(* ===== verification/SchedState.v ===== *)
(** * The hot state of a site

    The Redis hashes, sorted sets and strings that the scheduler scripts
    (internal/scheduler/lua) read and write, with the key suffix of each.  A
    hash is a record; a field that is missing has the value the scripts read
    for it ("" or 0).  A hash exists when its "st" field does: the scripts that
    create an identity, account, proxy or lease hash write "st", and the scripts
    that use one test it.  (A manual cooldown may create a proxy hash without
    "st"; the scripts treat it as missing.) *)

From S2P Require Import Prelude GoStrings GoFloat PolicyBase GoTime LuaCommon PolicyRotation PolicyResolve Breaker.

Local Open Scope Z_scope.

(** The "xg" marker: nothing, the groups of ",<eg>,<eg>,", or the "1" of an older
    release, which stands for every group. *)
Inductive XgMark := xg_none | xg_all | xg_groups (egs : list Z).

(** "id:<i>" *)
Record Identity := {
  id_st : string; id_al : Z; id_xl : Z; id_scd : Z; id_sru : Z; id_acc : option Z; id_iid : string;
  id_ty : string; id_pv : Z; id_tv : Z; id_act : Z; id_px : option Z; id_rbd : string; id_rbn : Z;
  id_rg : string; id_lu : Z;
  id_xg : XgMark;
}.

(** "acc:<acc>" *)
Record Account := { ac_st : string; ac_bu : Z; ac_cd : Z }.

(** "px:<p>"; [px_tg] lists the tags, stored as ",<tag>,<tag>,". *)
Record Proxy := {
  px_st : string; px_kd : string; px_rg : string; px_pv : string; px_tg : list string; px_mc : Z;
  px_al : Z; px_sc : option float64; px_sts : option Z; px_cd : Z; px_gcd : Z; px_pid : string;
}.

Inductive Anchor := anchor_acquired | anchor_released.
Inductive Scope := scope_endpoint | scope_site.
#[export] Instance Anchor_eq_dec : EqDecision Anchor.
Proof. solve_decision. Defined.
#[export] Instance Scope_eq_dec : EqDecision Scope.
Proof. solve_decision. Defined.

Inductive LeaseState := LeaseActive | LeaseReleased | LeaseExpired.
#[export] Instance LeaseState_eq_dec : EqDecision LeaseState.
Proof. solve_decision. Defined.

(** "ls:<lid>"; [ls_keep] is the TTL that PEXPIRE sets when the lease ends. *)
Record Lease := {
  ls_i : Z; ls_iid : string; ls_e : Z; ls_p : option Z; ls_pid : string; ls_n : string; ls_tk : string;
  ls_ns : string; ls_sk : string; ls_a : Z; ls_x : Z; ls_cap : Z; ls_ttl : Z; ls_st : LeaseState;
  ls_pr : bool; ls_mc : Z; ls_ri : Z; ls_ra : Anchor; ls_rs : Scope; ls_rc : Z; ls_pru : option Z;
  ls_kx : Z; ls_rv : Z; ls_end : option Z; ls_keep : option Z;
}.

(** The fields "<w>:c", "<w>:n" and "<w>:p" of "q:<eg>:<i>". *)
Record QWin := { q_c : Z; q_n : Z; q_p : Z }.
Definition no_qwin : QWin := {| q_c := -1; q_n := 0; q_p := 0 |}.

Record Hot := {
  h_id : gmap Z Identity;
  h_acc : gmap Z Account;
  h_hs : gmap (Z * Z) Hs;              (** "hs:<eg>" field i *)
  h_rdy : gmap Z (zset Z);             (** "rdy:<eg>" *)
  h_px : gmap Z Proxy;
  h_pxrdy : zset Z;
  h_ls : gmap string Lease;
  h_lsexp : zset string;
  h_q : gmap (Z * Z) (gmap Z QWin);
  h_stk : gmap (Z * string) Z;         (** "stk:<eg>:<session>" *)
  h_rr : gmap Z Z;                     (** "rr:<eg>" *)
  h_brk : gmap Z Hash;                 (** "brk:<eg>" *)
  h_aeg : zset Z;
  h_dirty : gset (option Z * Z);       (** "e<eg>:<i>" and "g<i>" *)
}.

Definition no_hot : Hot :=
  {| h_id := ∅; h_acc := ∅; h_hs := ∅; h_rdy := ∅; h_px := ∅; h_pxrdy := ∅; h_ls := ∅; h_lsexp := ∅;
     h_q := ∅; h_stk := ∅; h_rr := ∅; h_brk := ∅; h_aeg := ∅; h_dirty := ∅ |}.

(** ** Field updates *)

Definition on_id (f : gmap Z Identity → gmap Z Identity) (h : Hot) : Hot :=
  {| h_id := f (h_id h); h_acc := h_acc h; h_hs := h_hs h; h_rdy := h_rdy h; h_px := h_px h;
     h_pxrdy := h_pxrdy h; h_ls := h_ls h; h_lsexp := h_lsexp h; h_q := h_q h; h_stk := h_stk h;
     h_rr := h_rr h; h_brk := h_brk h; h_aeg := h_aeg h; h_dirty := h_dirty h |}.
Definition on_hs (f : gmap (Z * Z) Hs → gmap (Z * Z) Hs) (h : Hot) : Hot :=
  {| h_id := h_id h; h_acc := h_acc h; h_hs := f (h_hs h); h_rdy := h_rdy h; h_px := h_px h;
     h_pxrdy := h_pxrdy h; h_ls := h_ls h; h_lsexp := h_lsexp h; h_q := h_q h; h_stk := h_stk h;
     h_rr := h_rr h; h_brk := h_brk h; h_aeg := h_aeg h; h_dirty := h_dirty h |}.
Definition on_acc (f : gmap Z Account → gmap Z Account) (h : Hot) : Hot :=
  {| h_id := h_id h; h_acc := f (h_acc h); h_hs := h_hs h; h_rdy := h_rdy h; h_px := h_px h;
     h_pxrdy := h_pxrdy h; h_ls := h_ls h; h_lsexp := h_lsexp h; h_q := h_q h; h_stk := h_stk h;
     h_rr := h_rr h; h_brk := h_brk h; h_aeg := h_aeg h; h_dirty := h_dirty h |}.
(** A missing ready set is empty. *)
Definition rdy_of (h : Hot) (eg : Z) : zset Z := default ∅ (h_rdy h !! eg).
Definition on_rdy (eg : Z) (f : zset Z → zset Z) (h : Hot) : Hot :=
  {| h_id := h_id h; h_acc := h_acc h; h_hs := h_hs h; h_rdy := <[eg := f (rdy_of h eg)]> (h_rdy h);
     h_px := h_px h; h_pxrdy := h_pxrdy h; h_ls := h_ls h; h_lsexp := h_lsexp h; h_q := h_q h;
     h_stk := h_stk h; h_rr := h_rr h; h_brk := h_brk h; h_aeg := h_aeg h; h_dirty := h_dirty h |}.
Definition on_px (f : gmap Z Proxy → gmap Z Proxy) (h : Hot) : Hot :=
  {| h_id := h_id h; h_acc := h_acc h; h_hs := h_hs h; h_rdy := h_rdy h; h_px := f (h_px h);
     h_pxrdy := h_pxrdy h; h_ls := h_ls h; h_lsexp := h_lsexp h; h_q := h_q h; h_stk := h_stk h;
     h_rr := h_rr h; h_brk := h_brk h; h_aeg := h_aeg h; h_dirty := h_dirty h |}.
Definition on_pxrdy (f : zset Z → zset Z) (h : Hot) : Hot :=
  {| h_id := h_id h; h_acc := h_acc h; h_hs := h_hs h; h_rdy := h_rdy h; h_px := h_px h;
     h_pxrdy := f (h_pxrdy h); h_ls := h_ls h; h_lsexp := h_lsexp h; h_q := h_q h; h_stk := h_stk h;
     h_rr := h_rr h; h_brk := h_brk h; h_aeg := h_aeg h; h_dirty := h_dirty h |}.
Definition on_ls (f : gmap string Lease → gmap string Lease) (h : Hot) : Hot :=
  {| h_id := h_id h; h_acc := h_acc h; h_hs := h_hs h; h_rdy := h_rdy h; h_px := h_px h;
     h_pxrdy := h_pxrdy h; h_ls := f (h_ls h); h_lsexp := h_lsexp h; h_q := h_q h; h_stk := h_stk h;
     h_rr := h_rr h; h_brk := h_brk h; h_aeg := h_aeg h; h_dirty := h_dirty h |}.
Definition on_lsexp (f : zset string → zset string) (h : Hot) : Hot :=
  {| h_id := h_id h; h_acc := h_acc h; h_hs := h_hs h; h_rdy := h_rdy h; h_px := h_px h;
     h_pxrdy := h_pxrdy h; h_ls := h_ls h; h_lsexp := f (h_lsexp h); h_q := h_q h; h_stk := h_stk h;
     h_rr := h_rr h; h_brk := h_brk h; h_aeg := h_aeg h; h_dirty := h_dirty h |}.
Definition on_q (f : gmap (Z * Z) (gmap Z QWin) → gmap (Z * Z) (gmap Z QWin)) (h : Hot) : Hot :=
  {| h_id := h_id h; h_acc := h_acc h; h_hs := h_hs h; h_rdy := h_rdy h; h_px := h_px h;
     h_pxrdy := h_pxrdy h; h_ls := h_ls h; h_lsexp := h_lsexp h; h_q := f (h_q h); h_stk := h_stk h;
     h_rr := h_rr h; h_brk := h_brk h; h_aeg := h_aeg h; h_dirty := h_dirty h |}.
Definition on_stk (f : gmap (Z * string) Z → gmap (Z * string) Z) (h : Hot) : Hot :=
  {| h_id := h_id h; h_acc := h_acc h; h_hs := h_hs h; h_rdy := h_rdy h; h_px := h_px h;
     h_pxrdy := h_pxrdy h; h_ls := h_ls h; h_lsexp := h_lsexp h; h_q := h_q h; h_stk := f (h_stk h);
     h_rr := h_rr h; h_brk := h_brk h; h_aeg := h_aeg h; h_dirty := h_dirty h |}.
Definition on_rr (f : gmap Z Z → gmap Z Z) (h : Hot) : Hot :=
  {| h_id := h_id h; h_acc := h_acc h; h_hs := h_hs h; h_rdy := h_rdy h; h_px := h_px h;
     h_pxrdy := h_pxrdy h; h_ls := h_ls h; h_lsexp := h_lsexp h; h_q := h_q h; h_stk := h_stk h;
     h_rr := f (h_rr h); h_brk := h_brk h; h_aeg := h_aeg h; h_dirty := h_dirty h |}.
Definition on_brk (f : gmap Z Hash → gmap Z Hash) (h : Hot) : Hot :=
  {| h_id := h_id h; h_acc := h_acc h; h_hs := h_hs h; h_rdy := h_rdy h; h_px := h_px h;
     h_pxrdy := h_pxrdy h; h_ls := h_ls h; h_lsexp := h_lsexp h; h_q := h_q h; h_stk := h_stk h;
     h_rr := h_rr h; h_brk := f (h_brk h); h_aeg := h_aeg h; h_dirty := h_dirty h |}.
Definition on_aeg (f : zset Z → zset Z) (h : Hot) : Hot :=
  {| h_id := h_id h; h_acc := h_acc h; h_hs := h_hs h; h_rdy := h_rdy h; h_px := h_px h;
     h_pxrdy := h_pxrdy h; h_ls := h_ls h; h_lsexp := h_lsexp h; h_q := h_q h; h_stk := h_stk h;
     h_rr := h_rr h; h_brk := h_brk h; h_aeg := f (h_aeg h); h_dirty := h_dirty h |}.
Definition mark_dirty (marks : gset (option Z * Z)) (h : Hot) : Hot :=
  {| h_id := h_id h; h_acc := h_acc h; h_hs := h_hs h; h_rdy := h_rdy h; h_px := h_px h;
     h_pxrdy := h_pxrdy h; h_ls := h_ls h; h_lsexp := h_lsexp h; h_q := h_q h; h_stk := h_stk h;
     h_rr := h_rr h; h_brk := h_brk h; h_aeg := h_aeg h; h_dirty := h_dirty h ∪ marks |}.

Definition with_lease_counts (al xl : Z) (d : Identity) : Identity :=
  {| id_st := id_st d; id_al := al; id_xl := xl; id_scd := id_scd d; id_sru := id_sru d; id_acc := id_acc d;
     id_iid := id_iid d; id_ty := id_ty d; id_pv := id_pv d; id_tv := id_tv d; id_act := id_act d;
     id_px := id_px d; id_rbd := id_rbd d; id_rbn := id_rbn d; id_rg := id_rg d; id_lu := id_lu d;
     id_xg := id_xg d |}.
Definition with_sru (sru : Z) (d : Identity) : Identity :=
  {| id_st := id_st d; id_al := id_al d; id_xl := id_xl d; id_scd := id_scd d; id_sru := sru; id_acc := id_acc d;
     id_iid := id_iid d; id_ty := id_ty d; id_pv := id_pv d; id_tv := id_tv d; id_act := id_act d;
     id_px := id_px d; id_rbd := id_rbd d; id_rbn := id_rbn d; id_rg := id_rg d; id_lu := id_lu d;
     id_xg := id_xg d |}.
Definition with_lu (lu : Z) (d : Identity) : Identity :=
  {| id_st := id_st d; id_al := id_al d; id_xl := id_xl d; id_scd := id_scd d; id_sru := id_sru d;
     id_acc := id_acc d; id_iid := id_iid d; id_ty := id_ty d; id_pv := id_pv d; id_tv := id_tv d;
     id_act := id_act d; id_px := id_px d; id_rbd := id_rbd d; id_rbn := id_rbn d; id_rg := id_rg d;
     id_lu := lu; id_xg := id_xg d |}.
Definition with_binding (px : option Z) (rbd : string) (rbn : Z) (d : Identity) : Identity :=
  {| id_st := id_st d; id_al := id_al d; id_xl := id_xl d; id_scd := id_scd d; id_sru := id_sru d;
     id_acc := id_acc d; id_iid := id_iid d; id_ty := id_ty d; id_pv := id_pv d; id_tv := id_tv d;
     id_act := id_act d; id_px := px; id_rbd := rbd; id_rbn := rbn; id_rg := id_rg d; id_lu := id_lu d;
     id_xg := id_xg d |}.
Definition with_xg (xg : XgMark) (d : Identity) : Identity :=
  {| id_st := id_st d; id_al := id_al d; id_xl := id_xl d; id_scd := id_scd d; id_sru := id_sru d;
     id_acc := id_acc d; id_iid := id_iid d; id_ty := id_ty d; id_pv := id_pv d; id_tv := id_tv d;
     id_act := id_act d; id_px := id_px d; id_rbd := id_rbd d; id_rbn := id_rbn d; id_rg := id_rg d;
     id_lu := id_lu d; id_xg := xg |}.

Definition with_px_al (al : Z) (d : Proxy) : Proxy :=
  {| px_st := px_st d; px_kd := px_kd d; px_rg := px_rg d; px_pv := px_pv d; px_tg := px_tg d;
     px_mc := px_mc d; px_al := al; px_sc := px_sc d; px_sts := px_sts d; px_cd := px_cd d;
     px_gcd := px_gcd d; px_pid := px_pid d |}.

Definition with_expiry (x : Z) (l : Lease) : Lease :=
  {| ls_i := ls_i l; ls_iid := ls_iid l; ls_e := ls_e l; ls_p := ls_p l; ls_pid := ls_pid l; ls_n := ls_n l;
     ls_tk := ls_tk l; ls_ns := ls_ns l; ls_sk := ls_sk l; ls_a := ls_a l; ls_x := x; ls_cap := ls_cap l;
     ls_ttl := ls_ttl l; ls_st := ls_st l; ls_pr := ls_pr l; ls_mc := ls_mc l; ls_ri := ls_ri l;
     ls_ra := ls_ra l; ls_rs := ls_rs l; ls_rc := ls_rc l; ls_pru := ls_pru l; ls_kx := ls_kx l;
     ls_rv := ls_rv l; ls_end := ls_end l; ls_keep := ls_keep l |}.
Definition with_end (st : LeaseState) (end_ms keep : Z) (l : Lease) : Lease :=
  {| ls_i := ls_i l; ls_iid := ls_iid l; ls_e := ls_e l; ls_p := ls_p l; ls_pid := ls_pid l; ls_n := ls_n l;
     ls_tk := ls_tk l; ls_ns := ls_ns l; ls_sk := ls_sk l; ls_a := ls_a l; ls_x := ls_x l; ls_cap := ls_cap l;
     ls_ttl := ls_ttl l; ls_st := st; ls_pr := ls_pr l; ls_mc := ls_mc l; ls_ri := ls_ri l;
     ls_ra := ls_ra l; ls_rs := ls_rs l; ls_rc := ls_rc l; ls_pru := ls_pru l; ls_kx := ls_kx l;
     ls_rv := ls_rv l; ls_end := Some end_ms; ls_keep := Some keep |}.
Definition with_rc (rc : Z) (l : Lease) : Lease :=
  {| ls_i := ls_i l; ls_iid := ls_iid l; ls_e := ls_e l; ls_p := ls_p l; ls_pid := ls_pid l; ls_n := ls_n l;
     ls_tk := ls_tk l; ls_ns := ls_ns l; ls_sk := ls_sk l; ls_a := ls_a l; ls_x := ls_x l; ls_cap := ls_cap l;
     ls_ttl := ls_ttl l; ls_st := ls_st l; ls_pr := ls_pr l; ls_mc := ls_mc l; ls_ri := ls_ri l;
     ls_ra := ls_ra l; ls_rs := ls_rs l; ls_rc := rc; ls_pru := ls_pru l; ls_kx := ls_kx l;
     ls_rv := ls_rv l; ls_end := ls_end l; ls_keep := ls_keep l |}.
(** The report count of accepted reports and the time until which they keep the hash. *)
Definition with_retention (rv kx : Z) (l : Lease) : Lease :=
  {| ls_i := ls_i l; ls_iid := ls_iid l; ls_e := ls_e l; ls_p := ls_p l; ls_pid := ls_pid l; ls_n := ls_n l;
     ls_tk := ls_tk l; ls_ns := ls_ns l; ls_sk := ls_sk l; ls_a := ls_a l; ls_x := ls_x l; ls_cap := ls_cap l;
     ls_ttl := ls_ttl l; ls_st := ls_st l; ls_pr := ls_pr l; ls_mc := ls_mc l; ls_ri := ls_ri l;
     ls_ra := ls_ra l; ls_rs := ls_rs l; ls_rc := ls_rc l; ls_pru := ls_pru l; ls_kx := kx;
     ls_rv := rv; ls_end := ls_end l; ls_keep := ls_keep l |}.
(** "end", 0 while the lease is active. *)
Definition ended_ms (l : Lease) : Z := default 0 (ls_end l).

§ How to complete this task
Return exactly the lines of the listing that run from the one containing "Definition with_rc (rc" through the last, and no others.

§ Response for this exercise
Definition with_rc (rc : Z) (l : Lease) : Lease :=
  {| ls_i := ls_i l; ls_iid := ls_iid l; ls_e := ls_e l; ls_p := ls_p l; ls_pid := ls_pid l; ls_n := ls_n l;
     ls_tk := ls_tk l; ls_ns := ls_ns l; ls_sk := ls_sk l; ls_a := ls_a l; ls_x := ls_x l; ls_cap := ls_cap l;
     ls_ttl := ls_ttl l; ls_st := ls_st l; ls_pr := ls_pr l; ls_mc := ls_mc l; ls_ri := ls_ri l;
     ls_ra := ls_ra l; ls_rs := ls_rs l; ls_rc := rc; ls_pru := ls_pru l; ls_kx := ls_kx l;
     ls_rv := ls_rv l; ls_end := ls_end l; ls_keep := ls_keep l |}.
(** The report count of accepted reports and the time until which they keep the hash. *)
Definition with_retention (rv kx : Z) (l : Lease) : Lease :=
  {| ls_i := ls_i l; ls_iid := ls_iid l; ls_e := ls_e l; ls_p := ls_p l; ls_pid := ls_pid l; ls_n := ls_n l;
     ls_tk := ls_tk l; ls_ns := ls_ns l; ls_sk := ls_sk l; ls_a := ls_a l; ls_x := ls_x l; ls_cap := ls_cap l;
     ls_ttl := ls_ttl l; ls_st := ls_st l; ls_pr := ls_pr l; ls_mc := ls_mc l; ls_ri := ls_ri l;
     ls_ra := ls_ra l; ls_rs := ls_rs l; ls_rc := ls_rc l; ls_pru := ls_pru l; ls_kx := kx;
     ls_rv := rv; ls_end := ls_end l; ls_keep := ls_keep l |}.
(** "end", 0 while the lease is active. *)
Definition ended_ms (l : Lease) : Z := default 0 (ls_end l).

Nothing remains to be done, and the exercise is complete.